- Coordinates: 32°31′43″N 36°12′03″E﻿ / ﻿32.5286°N 36.2008°E
- Carries: Commercial goods, vehicles
- Crosses: Border between Jordan and Syria
- Locale: Jabir as-Sirhan, Jordan Nasib, Syria
- Official name: Nasib Border Crossing مركز نصيب الحدودي

Location
- Interactive map of Nasib Border Crossing

= Nasib Border Crossing =

The Nasib Border Crossing (مركز نصيب الحدودي), also known as Jaber Border Crossing, is an international border crossing between Syria and Jordan. It is one of the busiest border crossings in Syria and is situated on the Damascus-Amman international highway near Nasib, Syria. It is the main crossing for Syrian exports to Jordan and the GCC countries.

== History ==

=== Syrian civil war ===
In April 2015, the crossing fell to control of Free Syrian Army and al-Nusra Front during the Battle of Nasib Border Crossing.
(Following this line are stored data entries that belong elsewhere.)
Definition decode_utf8 (b : pybytes) : result pystr :=
  match utf8_decode b with
  | Some s => Return s
  | None => Raise (mkExc UnicodeDecodeError (lit "invalid start byte"))
  end.

(** [str.lower] on text of the ASCII range. *)
Definition ascii_lower (s : pystr) : pystr :=
  map (fun c => if (65 <=? c) && (c <=? 90) then c + 32 else c) s.

(** [handle_error] *)
Definition handle_error (response : PyVal) : result PyVal :=
  (if isinstance_dict response then
     m1 <- getitem response "ResponseMetadata" ;;
     status <- getitem m1 "HTTPStatusCode" ;;
     m2 <- getitem response "ResponseMetadata" ;;
     reason <- getitem m2 "HTTPStatusCode" ;;
     Return (VDict [(VStr (lit "status"), status);
                    (VStr (lit "reason"), reason);
                    (VStr (lit "text"), response)])
   else
     status <- attr_status_code response ;;
     reason <- attr_reason response ;;
     text <- attr_text response ;;
     Return (VDict [(VStr (lit "status"), status);
                    (VStr (lit "reason"), reason);
                    (VStr (lit "text"), text)]))%result.

(** [response['ResponseMetadata']['HTTPStatusCode']] *)
Definition http_status_code (response : PyVal) : result PyVal :=
  (m <- getitem response "ResponseMetadata" ;; getitem m "HTTPStatusCode")%result.

(** [response['ResponseMetadata']['HTTPHeaders']['x-amz-meta-cid']] *)
Definition cid_header (response : PyVal) : result PyVal :=
  (m <- getitem response "ResponseMetadata" ;;
   h <- getitem m "HTTPHeaders" ;;
   getitem h "x-amz-meta-cid")%result.

Section Client.

(** The interpreter, [str.lower], which follows the Unicode character
    database, and the outside world. *)
Variable py : Interpreter.
Variable lower : pystr -> pystr.
Variable world : World.

(** An outside call: answered by the world and entered in the log. *)
Definition call (c : Call) : M PyVal :=
  fun st => (world (log st) c, {| self := self st; log := log st ++ [c] |}).

Local Open Scope M_scope.

(** [create_bucket]: the block under [try]. *)
Definition create_bucket_try (name : pystr) : M PyVal :=
  client <- getattr s3 ;;
  response <- call (S3_create_bucket client (lower name)) ;;
  code <- lift (http_status_code response) ;;
  if eq_int code 200 then ret response else lift (handle_error response).

Definition create_bucket (name : pystr) : M PyVal :=
  try_except (create_bucket_try name) return_error.

(** [list_pinned_objects]: the statements before [try] build the
    headers; [headers] and [_auth_headers] name one dict. *)
Definition token_text (key secret bucket : pystr) : pystr :=
  key ++ lit ":" ++ secret ++ lit ":" ++ bucket.

Definition pins_url : pystr := API_ENDPOINT ++ lit "ipfs/pins".

Definition pins_headers (bucket : pystr) : M PyVal :=
  key <- getattr filebase_api_key ;;
  secret <- getattr filebase_secret_api_key ;;
  token <- lift (bytes_utf8 (token_text key secret bucket)) ;;
  base64encoded <- lift (decode_utf8 (b64encode token)) ;;
  let _auth_headers :=
    [(VStr (lit "Authorization"), VStr (lit "Bearer " ++ base64encoded))] in
  let headers :=
    dict_set _auth_headers (lit "Content-Type") (VStr (lit "application/json")) in
  ret (VDict headers).

Definition list_pinned_objects_try (headers : PyVal) : M PyVal :=
  response <- call (Requests_get pins_url headers) ;;
  ok <- lift (attr_ok response) ;;
  if ok then lift (call_json response) else lift (handle_error response).

Definition list_pinned_objects (bucket : pystr) : M PyVal :=
  headers <- pins_headers bucket ;;
  try_except (list_pinned_objects_try headers) return_error.

(** [list_buckets] *)
Definition list_buckets_try : M PyVal :=
  client <- getattr s3 ;;
  response <- call (S3_list_buckets client) ;;
  code <- lift (http_status_code response) ;;
  if eq_int code 200 then lift (getitem response "Buckets")
  else lift (handle_error response).

Definition list_buckets : M PyVal :=
  try_except list_buckets_try return_error.

(** [upload_object] *)
Definition upload_object_try (path_to_file name bucket : pystr) : M PyVal :=
  file <- call (Open_rb path_to_file) ;;
  client <- getattr s3 ;;
  response <- call (S3_put_object client file (lower bucket) name) ;;
  code <- lift (http_status_code response) ;;
  if eq_int code 200 then lift (cid_header response)
  else lift (handle_error response).

Definition upload_object (path_to_file name bucket : pystr) : M PyVal :=
  try_except (upload_object_try path_to_file name bucket) return_error.

(** [delete_object] *)
Definition delete_object_try (name bucket : pystr) : M PyVal :=
  client <- getattr s3 ;;
  response <- call (S3_delete_object client (lower bucket) name) ;;
  code <- lift (http_status_code response) ;;
  if eq_int code 200 then ret response else lift (handle_error response).
(** * StatusWatch: outage reports, status classification and dashboards

    A shallow embedding of the repository's client scripts
    (service-detail.js, dashboard.js), of its PostgreSQL schema
    (database_schema_optimized.sql) and, where the server routes are not
    among the sources, of the Outage Status Engine as the specification
    words it.  Definitions come first, the theorems follow. *)

From Stdlib Require Import ZArith String List Bool Lia Sorting.Sorted Permutation.
From Stdlib Require Import QArith.
From stdpp Require Import base decidable option list gmap strings sorting.
Import ListNotations.

Local Open Scope Z_scope.

(* ===================================================================== *)
(** * The client scripts *)
(* ===================================================================== *)

Module JS.

(** ** Dates

    A JavaScript [Date] object holds a time value: an integral number of
    milliseconds since the epoch, or NaN (an "Invalid Date").  Time values
    lie within 8.64e15 ms of the epoch, far inside the range where doubles
    are exact integers, so [Z] arithmetic is the arithmetic of the script. *)

Inductive Date : Type :=
| TimeValue (t : Z)
| InvalidDate.

Definition maxTime : Z := 8640000000000000.

(** [new Date(v)] for a finite integral number [v]: the abstract operation
    TimeClip. *)
Definition TimeClip (v : Z) : Date :=
  if Z.abs v <=? maxTime then TimeValue v else InvalidDate.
On 6 July 2018, the Ba'athist Syrian army recaptured the Nasib Border Crossing in the 2018 Southern Syria offensive.

The Nasib Border Crossing was officially reopened on 15 October 2018.
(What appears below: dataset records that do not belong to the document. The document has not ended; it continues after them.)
(** * bloxd-movie: texture indexing, candidate filtering, colour matching
      and blueprint encoding

    A shallow embedding of the three scripts concatenated in
    [src/3_bloxelizer.js] (the still-image bloxelizer, the GIF bloxelizer
    and the texture indexer) and of [src/generate_included_blockids.js].

    Conventions of the embedding.
    - A JavaScript number that goes through arithmetic ([/], [Math.sqrt],
      [Math.round], the comparisons on distances and variances) is a
      binary64 value: Rocq's primitive [float], whose operations are the
      IEEE 754 ones the JavaScript engines execute.
    - A JavaScript number that is only stored, compared for identity or
      used as an array index (texture ids, block ids, pixel counts, array
      lengths) is a [Z]; it is converted with [of_Z] where the source
      multiplies or divides by it.  [of_Z] is exact for magnitudes below
      2^53.
    - Strings are [string]s of bytes; the strings the scripts inspect
      (hex colours, block ids, block names, face names) are ASCII.
    - A JavaScript object used as a dictionary is a [gmap], a [Set] a
      [gset]; where the iteration order of an object matters
      ([Object.entries]) the input is the list of entries in that order.
    - The bytes of a bitmap are [Byte.byte]s.
    - What a script gets from Jimp or from a file (the pixel values of an
      image, the texture cut from an atlas) is an input or a parameter of
      the function that embeds it.
    - [throw] is the [Throws] constructor of [result]. *)

From Stdlib Require Import ZArith List String Ascii Floats Lia Bool.
From Stdlib Require Uint63 HexadecimalString.
From Stdlib.Strings Require Byte.
From stdpp Require Import base gmap sets list strings sorting.
Import ListNotations.
Open Scope Z_scope.

(* ================================================================== *)
(** * Part I: JavaScript values and built-ins *)
(* ================================================================== *)

Module Js.

(** ** Errors and the result of a call that may throw *)

Inductive error : Type :=
| Error (message : string)
| TypeError
| RangeError.

Inductive result (A : Type) : Type :=
| Returns (a : A)
| Throws (e : error).
Arguments Returns {A} a.
Arguments Throws {A} e.

(** Sequencing: a statement that throws aborts what follows it
    ([x ← m; k] in stdpp's notation). *)
#[global] Instance result_ret : MRet result := fun A a => Returns a.
#[global] Instance result_bind : MBind result := fun A B k m =>
  match m with
  | Returns a => k a
  | Throws e => Throws e
  end.

(** ** Numbers *)

(** The number denoted by an integer literal or an integer JSON field. *)
Definition of_Z (z : Z) : float :=
  if z <? 0 then (- of_uint63 (Uint63.of_Z (- z)))%float
  else of_uint63 (Uint63.of_Z z).

(** [Infinity] and [NaN]. *)
Definition Infinity : float := infinity.
Definition NaN : float := nan.

(** [x > y], [x < y], [x <= y] and [x === y] on numbers. *)
Definition gt (x y : float) : bool := (y <? x)%float.
Definition lt (x y : float) : bool := (x <? y)%float.
Definition le (x y : float) : bool := (x <=? y)%float.
Definition strict_eq (x y : float) : bool := (x =? y)%float.

(** [Math.round]: the integer nearest to [x], ties towards +Infinity;
    NaN, the infinities, the zeros and the integers are returned as they
    are, and a result of zero keeps the sign of [x].  A finite binary64
    is [(-1)^s * m * 2^e]; for [e < 0] the result is
    [floor ((2 * (+-m) + 2^(-e)) / 2^(1 - e))], computed exactly in [Z]. *)
Definition Math_round (x : float) : float :=
  match Prim2SF x with
  | S754_finite s m e =>
      if 0 <=? e then x
      else
        let n := if s then Z.neg m else Z.pos m in
        let k := Z.shiftr (2 * n + 2 ^ (- e)) (1 - e) in
        if k =? 0 then (if s then neg_zero else zero) else of_Z k
  | _ => x
  end.

(** ** Strings *)

(** [hay.includes(needle)]. *)
Fixpoint includes (hay needle : string) : bool :=
  if String.prefix needle hay then true
  else match hay with
       | EmptyString => false
       | String _ rest => includes rest needle
       end.

(** [s.slice(from, to)] for [0 <= from <= to]. *)
Definition slice (s : string) (from to : nat) : string :=
  String.substring from (to - from) s.

(** The ASCII part of the white space [parseInt] skips. *)
Definition is_whitespace (c : ascii) : bool :=
  let n := Z.of_nat (nat_of_ascii c) in
  ((9 <=? n) && (n <=? 13)) || (n =? 32).

Fixpoint skip_whitespace (s : string) : string :=
  match s with
  | String c rest => if is_whitespace c then skip_whitespace rest else s
  | EmptyString => s
  end.

(** The value of a digit in radix 36. *)
Definition digit_value (c : ascii) : option Z :=
  let n := Z.of_nat (nat_of_ascii c) in
  if (48 <=? n) && (n <=? 57) then Some (n - 48)
  else if (97 <=? n) && (n <=? 122) then Some (n - 87)
  else if (65 <=? n) && (n <=? 90) then Some (n - 55)
  else None.

(** The value of the longest prefix of [s] made of digits of [radix];
    [acc] is [None] as long as no digit was read. *)
Fixpoint parse_digits (radix : Z) (s : string) (acc : option Z) : option Z :=
  match s with
  | String c rest =>
      match digit_value c with
      | Some d =>
          if d <? radix
          then parse_digits radix rest (Some (default 0 acc * radix + d))
          else acc
      | None => acc
      end
  | EmptyString => acc
  end.

Definition strip_sign (s : string) : bool * string :=
  match s with
  | String "-" rest => (true, rest)
  | String "+" rest => (false, rest)
  | _ => (false, s)
  end.

Definition strip_hex_prefix (s : string) : string :=
  match s with
  | String "0" (String "x" rest) => rest
  | String "0" (String "X" rest) => rest
  | _ => s
  end.

(** [parseInt(s, radix)] for [radix] 10 or 16: the sign that was read and
    the magnitude, or [None] for NaN. *)
Definition parseInt_parts (s : string) (radix : Z) : option (bool * Z) :=
  let '(neg, s1) := strip_sign (skip_whitespace s) in
  let s2 := if radix =? 16 then strip_hex_prefix s1 else s1 in
  match parse_digits radix s2 None with
  | Some n => Some (neg, n)
  | None => None
  end.

(** [parseInt] as a number. *)
Definition parseInt (s : string) (radix : Z) : float :=
  match parseInt_parts s radix with
  | Some (neg, n) => if neg then (- of_Z n)%float else of_Z n
  | None => NaN
  end.

(** [parseInt] as an integer, [None] for NaN. *)
Definition parseInt_Z (s : string) (radix : Z) : option Z :=
  match parseInt_parts s radix with
  | Some (neg, n) => Some (if neg then - n else n)
  | None => None
  end.

(** ** Arrays *)

(** [a[i]] for a number [i]: [None] is [undefined]. *)
Definition array_get {A : Type} (a : list A) (i : Z) : option A :=
  if i <? 0 then None else a !! Z.to_nat i.

(** The order [(a, b) => a - b] induces: a NaN difference counts as 0. *)
Definition num_le (a b : option Z) : Prop :=
  match a, b with
  | Some x, Some y => x <= y
  | _, _ => True
  end.

#[global] Instance num_le_dec (a b : option Z) : Decision (num_le a b).
Proof. destruct a, b; simpl; apply _. Defined.

(** [a.sort((a, b) => a - b)].  On integers the result is the ascending
    arrangement, whatever algorithm the engine runs; with a NaN among the
    elements the engine is free in where it leaves it, and only the
    elements themselves are settled. *)
Definition sort_numeric (a : list (option Z)) : list (option Z) :=
  merge_sort num_le a.

End Js.

Import Js.

(* ================================================================== *)
(** * Part II: the data shared by the scripts *)
(* ================================================================== *)

(** An [{r, g, b}] object.  [intToRGBA] also yields an [a] field, which
    no function of the scripts reads. *)
Record rgb : Type := Rgb { r : float; g : float; b : float }.

(** An entry of [texture_palette] as the bloxelizers read it from the
    index file.  [blockIds] is [None] when the entry has no such field. *)
Record textureInfo : Type := TextureInfo {
  textureId : Z;
  atlasFileIndex : Z;
  textureIndexOnAtlas : Z;
  hasTransparency : bool;
  colorCount : Z;
  colorHexes : list string;
  colorPixelCounts : list Z;
  blockIds : option (list Z)
}.

(** The index file: [texture_palette] and [face_index] (face, then colour,
    then the texture ids showing that colour on that face).  [block_map]
    is not read by the bloxelizers. *)
Record textureData : Type := TextureData {
  texture_palette : list textureInfo;
  face_index : gmap string (gmap string (list Z))
}.

(** An element of the [candidates] array. *)
Record candidate : Type := Candidate {
  textureInfo_of : textureInfo;
  perceivedColor : rgb
}.

(** The options of [CONFIG] the matching engine reads.  [None] is [null];
    for [searchDepth] the scripts read it as [searchDepth ?? Infinity].
    [textureSwitchThreshold] exists in the GIF script only. *)
Record config : Type := Config {
  faceDirection : string;
  maxVariance : option float;
  searchDepth : option nat;
  maxColorCount : option Z;
  allowTransparency : bool;
  textureSwitchThreshold : float
}.

(** The [CONFIG] objects as the two scripts ship them. *)
Definition CONFIG_still : config :=
  Config "front" (Some 20%float) None None false 15%float.
Definition CONFIG_gif : config :=
  Config "back" (Some 20%float) None None false 15%float.

(** What an element of a choices grid, or a read of one, can be: [null],
    [undefined] (a read outside the array) or a texture id. *)
Inductive choice : Type :=
| Null
| Undefined
| TexId (id : Z).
After closing again due to the COVID pandemic in 2020, as well as the 2021 Daraa clashes, the Nasib Border Crossing reopened on 29 September 2021.

On 6 December 2024 Jordan again closed its border with Syria after the Syrian opposition seized this crossing in a renewed offensive.

=== Renovation ===
Renovation works on the border crossing began at the beginning of 2026 and were completed on 25 March 2026.

The project included the restoration of infrastructure, the refurbishment of arrival and departure halls, and the construction of a new hall dedicated to tourist vehicles. The upgrades significantly increased the crossing's daily capacity from 10,000 travellers to approximately 40,000.